_Problem description_. Only the lines with the string "hardware" are needed; return each of them from the entries below.

[Collection entries]
------------------------
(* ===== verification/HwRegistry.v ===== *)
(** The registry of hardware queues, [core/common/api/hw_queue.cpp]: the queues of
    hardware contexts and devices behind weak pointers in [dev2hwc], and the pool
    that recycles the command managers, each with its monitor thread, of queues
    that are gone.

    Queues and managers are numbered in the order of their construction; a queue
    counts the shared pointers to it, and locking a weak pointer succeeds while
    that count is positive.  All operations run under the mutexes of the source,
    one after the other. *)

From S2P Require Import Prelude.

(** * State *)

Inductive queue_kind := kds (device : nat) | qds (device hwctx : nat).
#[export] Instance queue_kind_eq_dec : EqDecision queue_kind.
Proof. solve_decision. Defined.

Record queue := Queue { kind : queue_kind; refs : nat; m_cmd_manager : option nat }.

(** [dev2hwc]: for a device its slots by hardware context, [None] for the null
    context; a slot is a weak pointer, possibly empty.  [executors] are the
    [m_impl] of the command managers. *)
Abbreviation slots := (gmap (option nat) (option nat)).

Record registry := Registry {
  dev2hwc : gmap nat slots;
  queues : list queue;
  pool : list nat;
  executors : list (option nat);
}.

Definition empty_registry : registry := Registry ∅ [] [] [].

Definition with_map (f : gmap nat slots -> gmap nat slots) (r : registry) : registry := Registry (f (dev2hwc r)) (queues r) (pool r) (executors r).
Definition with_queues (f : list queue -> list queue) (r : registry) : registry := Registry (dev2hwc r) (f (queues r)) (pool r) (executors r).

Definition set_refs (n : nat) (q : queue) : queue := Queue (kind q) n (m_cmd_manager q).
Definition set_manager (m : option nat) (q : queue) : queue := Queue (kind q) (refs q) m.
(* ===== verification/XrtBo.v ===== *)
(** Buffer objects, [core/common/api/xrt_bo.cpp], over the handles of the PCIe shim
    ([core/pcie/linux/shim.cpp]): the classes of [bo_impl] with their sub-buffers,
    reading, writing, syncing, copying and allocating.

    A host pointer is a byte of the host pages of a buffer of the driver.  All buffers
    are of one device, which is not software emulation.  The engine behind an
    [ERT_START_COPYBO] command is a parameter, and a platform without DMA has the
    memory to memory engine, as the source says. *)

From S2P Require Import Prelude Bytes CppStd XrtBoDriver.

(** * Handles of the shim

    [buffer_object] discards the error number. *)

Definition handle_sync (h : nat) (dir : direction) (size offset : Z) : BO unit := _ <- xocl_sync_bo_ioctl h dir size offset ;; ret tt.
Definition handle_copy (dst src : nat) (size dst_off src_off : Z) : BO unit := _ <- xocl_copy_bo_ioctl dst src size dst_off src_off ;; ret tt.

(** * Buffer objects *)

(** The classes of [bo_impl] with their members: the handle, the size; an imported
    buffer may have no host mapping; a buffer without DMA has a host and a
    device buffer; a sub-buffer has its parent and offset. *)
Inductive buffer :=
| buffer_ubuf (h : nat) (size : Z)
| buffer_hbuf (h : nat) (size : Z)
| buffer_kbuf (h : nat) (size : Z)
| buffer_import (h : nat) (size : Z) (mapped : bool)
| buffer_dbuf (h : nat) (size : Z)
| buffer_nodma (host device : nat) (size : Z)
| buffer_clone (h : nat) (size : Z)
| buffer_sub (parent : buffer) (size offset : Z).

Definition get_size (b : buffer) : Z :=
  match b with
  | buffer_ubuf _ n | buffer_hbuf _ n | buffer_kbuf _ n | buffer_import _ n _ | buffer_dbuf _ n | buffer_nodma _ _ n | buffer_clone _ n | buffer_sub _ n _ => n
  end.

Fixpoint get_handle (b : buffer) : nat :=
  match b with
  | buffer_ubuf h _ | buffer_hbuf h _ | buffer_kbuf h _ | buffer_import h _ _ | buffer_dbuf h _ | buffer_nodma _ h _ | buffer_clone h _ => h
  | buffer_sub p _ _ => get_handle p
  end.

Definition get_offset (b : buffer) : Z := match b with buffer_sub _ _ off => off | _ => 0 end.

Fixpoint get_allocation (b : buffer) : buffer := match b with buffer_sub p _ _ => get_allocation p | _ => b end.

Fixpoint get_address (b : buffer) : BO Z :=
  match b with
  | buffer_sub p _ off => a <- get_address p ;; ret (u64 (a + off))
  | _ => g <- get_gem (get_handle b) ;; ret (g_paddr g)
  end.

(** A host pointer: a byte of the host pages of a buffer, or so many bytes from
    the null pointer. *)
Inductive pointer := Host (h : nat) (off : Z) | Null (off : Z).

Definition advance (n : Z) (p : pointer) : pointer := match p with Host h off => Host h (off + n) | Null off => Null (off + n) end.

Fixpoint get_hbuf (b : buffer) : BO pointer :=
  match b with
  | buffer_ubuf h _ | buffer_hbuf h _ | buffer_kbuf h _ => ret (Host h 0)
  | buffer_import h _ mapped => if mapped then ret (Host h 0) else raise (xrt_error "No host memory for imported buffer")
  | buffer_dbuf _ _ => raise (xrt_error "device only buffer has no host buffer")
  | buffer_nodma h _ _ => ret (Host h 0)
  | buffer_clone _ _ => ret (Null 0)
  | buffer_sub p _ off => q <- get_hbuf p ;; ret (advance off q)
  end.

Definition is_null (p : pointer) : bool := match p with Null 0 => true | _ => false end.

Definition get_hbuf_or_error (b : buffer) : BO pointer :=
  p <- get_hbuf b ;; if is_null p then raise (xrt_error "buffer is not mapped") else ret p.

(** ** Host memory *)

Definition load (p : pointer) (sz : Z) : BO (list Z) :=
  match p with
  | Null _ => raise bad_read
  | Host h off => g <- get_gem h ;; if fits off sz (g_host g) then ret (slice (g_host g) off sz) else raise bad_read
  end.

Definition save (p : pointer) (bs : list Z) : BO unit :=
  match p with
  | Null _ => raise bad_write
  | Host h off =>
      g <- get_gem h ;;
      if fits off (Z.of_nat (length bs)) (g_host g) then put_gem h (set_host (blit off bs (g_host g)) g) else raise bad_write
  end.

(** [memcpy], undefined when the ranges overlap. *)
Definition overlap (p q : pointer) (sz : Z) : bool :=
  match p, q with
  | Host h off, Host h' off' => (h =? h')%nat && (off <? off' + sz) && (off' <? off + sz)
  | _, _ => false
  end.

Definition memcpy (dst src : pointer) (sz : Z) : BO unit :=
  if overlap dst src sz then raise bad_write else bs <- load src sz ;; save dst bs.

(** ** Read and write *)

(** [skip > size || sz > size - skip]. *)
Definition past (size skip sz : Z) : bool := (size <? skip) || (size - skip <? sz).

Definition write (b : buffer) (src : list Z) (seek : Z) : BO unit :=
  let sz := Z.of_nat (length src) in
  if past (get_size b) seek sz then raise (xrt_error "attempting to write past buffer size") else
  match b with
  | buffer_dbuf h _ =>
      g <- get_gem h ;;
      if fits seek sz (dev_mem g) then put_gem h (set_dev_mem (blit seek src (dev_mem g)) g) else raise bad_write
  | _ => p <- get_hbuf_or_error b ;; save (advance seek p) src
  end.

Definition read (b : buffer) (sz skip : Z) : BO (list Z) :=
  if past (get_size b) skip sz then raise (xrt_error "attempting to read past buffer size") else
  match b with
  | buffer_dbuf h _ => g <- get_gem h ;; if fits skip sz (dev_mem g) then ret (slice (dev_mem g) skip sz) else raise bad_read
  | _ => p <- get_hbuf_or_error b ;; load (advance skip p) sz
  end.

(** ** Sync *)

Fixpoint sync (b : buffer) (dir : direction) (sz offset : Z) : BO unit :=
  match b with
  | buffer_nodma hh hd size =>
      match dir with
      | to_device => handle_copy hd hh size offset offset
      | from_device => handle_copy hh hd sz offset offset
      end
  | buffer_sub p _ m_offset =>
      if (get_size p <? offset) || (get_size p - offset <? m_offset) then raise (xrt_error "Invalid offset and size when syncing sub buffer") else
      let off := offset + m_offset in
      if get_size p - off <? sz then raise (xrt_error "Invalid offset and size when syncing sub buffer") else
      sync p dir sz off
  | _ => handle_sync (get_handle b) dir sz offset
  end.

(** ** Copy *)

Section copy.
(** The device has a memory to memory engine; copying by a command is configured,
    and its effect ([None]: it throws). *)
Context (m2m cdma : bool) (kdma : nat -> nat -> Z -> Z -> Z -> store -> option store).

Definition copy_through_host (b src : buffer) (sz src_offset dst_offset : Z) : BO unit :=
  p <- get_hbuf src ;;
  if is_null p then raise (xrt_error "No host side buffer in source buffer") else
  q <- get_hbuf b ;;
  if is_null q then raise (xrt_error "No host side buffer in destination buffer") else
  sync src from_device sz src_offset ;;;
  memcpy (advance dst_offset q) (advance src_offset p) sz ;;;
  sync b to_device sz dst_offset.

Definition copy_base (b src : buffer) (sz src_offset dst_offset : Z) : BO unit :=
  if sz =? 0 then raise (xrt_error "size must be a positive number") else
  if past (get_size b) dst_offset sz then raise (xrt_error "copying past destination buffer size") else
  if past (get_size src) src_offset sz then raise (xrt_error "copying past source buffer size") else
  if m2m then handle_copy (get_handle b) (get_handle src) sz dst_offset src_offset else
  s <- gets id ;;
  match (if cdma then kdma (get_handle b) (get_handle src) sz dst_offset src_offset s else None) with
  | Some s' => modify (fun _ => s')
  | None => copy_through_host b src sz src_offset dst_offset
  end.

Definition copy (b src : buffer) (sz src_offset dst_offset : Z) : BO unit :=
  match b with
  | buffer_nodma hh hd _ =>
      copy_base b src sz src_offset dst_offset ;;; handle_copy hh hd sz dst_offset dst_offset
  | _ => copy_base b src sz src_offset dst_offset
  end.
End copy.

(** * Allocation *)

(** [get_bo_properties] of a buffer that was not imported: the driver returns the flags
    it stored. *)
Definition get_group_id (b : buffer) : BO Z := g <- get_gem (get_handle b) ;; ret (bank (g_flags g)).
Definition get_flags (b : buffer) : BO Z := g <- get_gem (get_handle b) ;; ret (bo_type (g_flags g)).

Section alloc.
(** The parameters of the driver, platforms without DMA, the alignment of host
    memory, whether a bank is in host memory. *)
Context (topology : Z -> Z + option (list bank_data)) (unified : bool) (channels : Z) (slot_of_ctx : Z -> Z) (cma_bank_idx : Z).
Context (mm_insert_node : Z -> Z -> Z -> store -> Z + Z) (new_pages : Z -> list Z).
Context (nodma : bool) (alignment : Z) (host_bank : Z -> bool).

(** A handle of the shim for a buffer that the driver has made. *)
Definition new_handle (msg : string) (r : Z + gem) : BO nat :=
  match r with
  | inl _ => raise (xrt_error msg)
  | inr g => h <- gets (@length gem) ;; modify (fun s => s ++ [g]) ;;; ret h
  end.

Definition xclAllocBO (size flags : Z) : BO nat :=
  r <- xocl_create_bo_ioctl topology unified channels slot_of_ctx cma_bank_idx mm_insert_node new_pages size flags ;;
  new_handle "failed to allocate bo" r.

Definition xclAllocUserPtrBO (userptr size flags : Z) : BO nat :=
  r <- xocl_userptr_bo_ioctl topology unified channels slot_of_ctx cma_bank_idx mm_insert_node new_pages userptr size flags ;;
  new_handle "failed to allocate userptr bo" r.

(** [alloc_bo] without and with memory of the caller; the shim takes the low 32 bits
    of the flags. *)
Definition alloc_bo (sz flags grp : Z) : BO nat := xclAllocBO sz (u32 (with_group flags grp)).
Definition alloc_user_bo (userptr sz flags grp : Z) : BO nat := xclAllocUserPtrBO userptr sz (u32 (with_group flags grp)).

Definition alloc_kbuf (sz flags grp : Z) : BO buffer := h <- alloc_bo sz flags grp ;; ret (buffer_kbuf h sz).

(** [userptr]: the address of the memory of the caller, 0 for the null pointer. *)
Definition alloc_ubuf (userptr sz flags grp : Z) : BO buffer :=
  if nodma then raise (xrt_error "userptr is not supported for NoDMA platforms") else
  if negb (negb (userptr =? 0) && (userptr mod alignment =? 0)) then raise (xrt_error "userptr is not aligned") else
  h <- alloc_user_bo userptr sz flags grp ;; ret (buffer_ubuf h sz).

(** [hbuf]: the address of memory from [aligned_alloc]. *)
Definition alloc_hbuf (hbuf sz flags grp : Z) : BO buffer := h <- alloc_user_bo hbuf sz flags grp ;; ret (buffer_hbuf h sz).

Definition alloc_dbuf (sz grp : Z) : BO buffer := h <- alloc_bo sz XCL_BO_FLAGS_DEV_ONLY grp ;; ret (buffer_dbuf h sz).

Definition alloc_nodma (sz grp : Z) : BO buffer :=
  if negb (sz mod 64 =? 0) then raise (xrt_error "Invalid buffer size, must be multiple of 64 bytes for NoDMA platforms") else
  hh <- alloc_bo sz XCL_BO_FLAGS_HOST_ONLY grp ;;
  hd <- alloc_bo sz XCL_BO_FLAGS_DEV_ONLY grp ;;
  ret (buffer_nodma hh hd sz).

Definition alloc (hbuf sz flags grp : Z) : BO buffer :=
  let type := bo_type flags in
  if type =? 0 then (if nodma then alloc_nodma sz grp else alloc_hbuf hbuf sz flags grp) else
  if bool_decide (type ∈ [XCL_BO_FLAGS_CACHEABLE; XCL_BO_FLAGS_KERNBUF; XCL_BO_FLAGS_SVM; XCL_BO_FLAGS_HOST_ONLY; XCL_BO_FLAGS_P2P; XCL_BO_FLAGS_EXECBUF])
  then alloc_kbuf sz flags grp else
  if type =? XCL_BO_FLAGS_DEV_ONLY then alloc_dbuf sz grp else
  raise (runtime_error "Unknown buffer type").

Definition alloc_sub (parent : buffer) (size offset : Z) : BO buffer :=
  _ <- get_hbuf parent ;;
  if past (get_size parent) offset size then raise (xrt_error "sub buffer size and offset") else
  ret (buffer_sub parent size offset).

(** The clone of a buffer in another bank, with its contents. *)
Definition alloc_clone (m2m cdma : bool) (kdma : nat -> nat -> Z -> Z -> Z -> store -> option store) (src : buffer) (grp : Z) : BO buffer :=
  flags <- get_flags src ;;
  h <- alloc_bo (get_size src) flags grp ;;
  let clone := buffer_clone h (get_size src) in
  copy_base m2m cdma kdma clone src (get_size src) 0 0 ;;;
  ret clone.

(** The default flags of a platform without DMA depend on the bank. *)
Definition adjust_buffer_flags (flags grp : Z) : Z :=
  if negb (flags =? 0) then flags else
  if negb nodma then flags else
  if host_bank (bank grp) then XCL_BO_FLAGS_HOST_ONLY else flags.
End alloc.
------------------------
_Result of the task_.
(** The registry of hardware queues, [core/common/api/hw_queue.cpp]: the queues of
    hardware contexts and devices behind weak pointers in [dev2hwc], and the pool
(** [dev2hwc]: for a device its slots by hardware context, [None] for the null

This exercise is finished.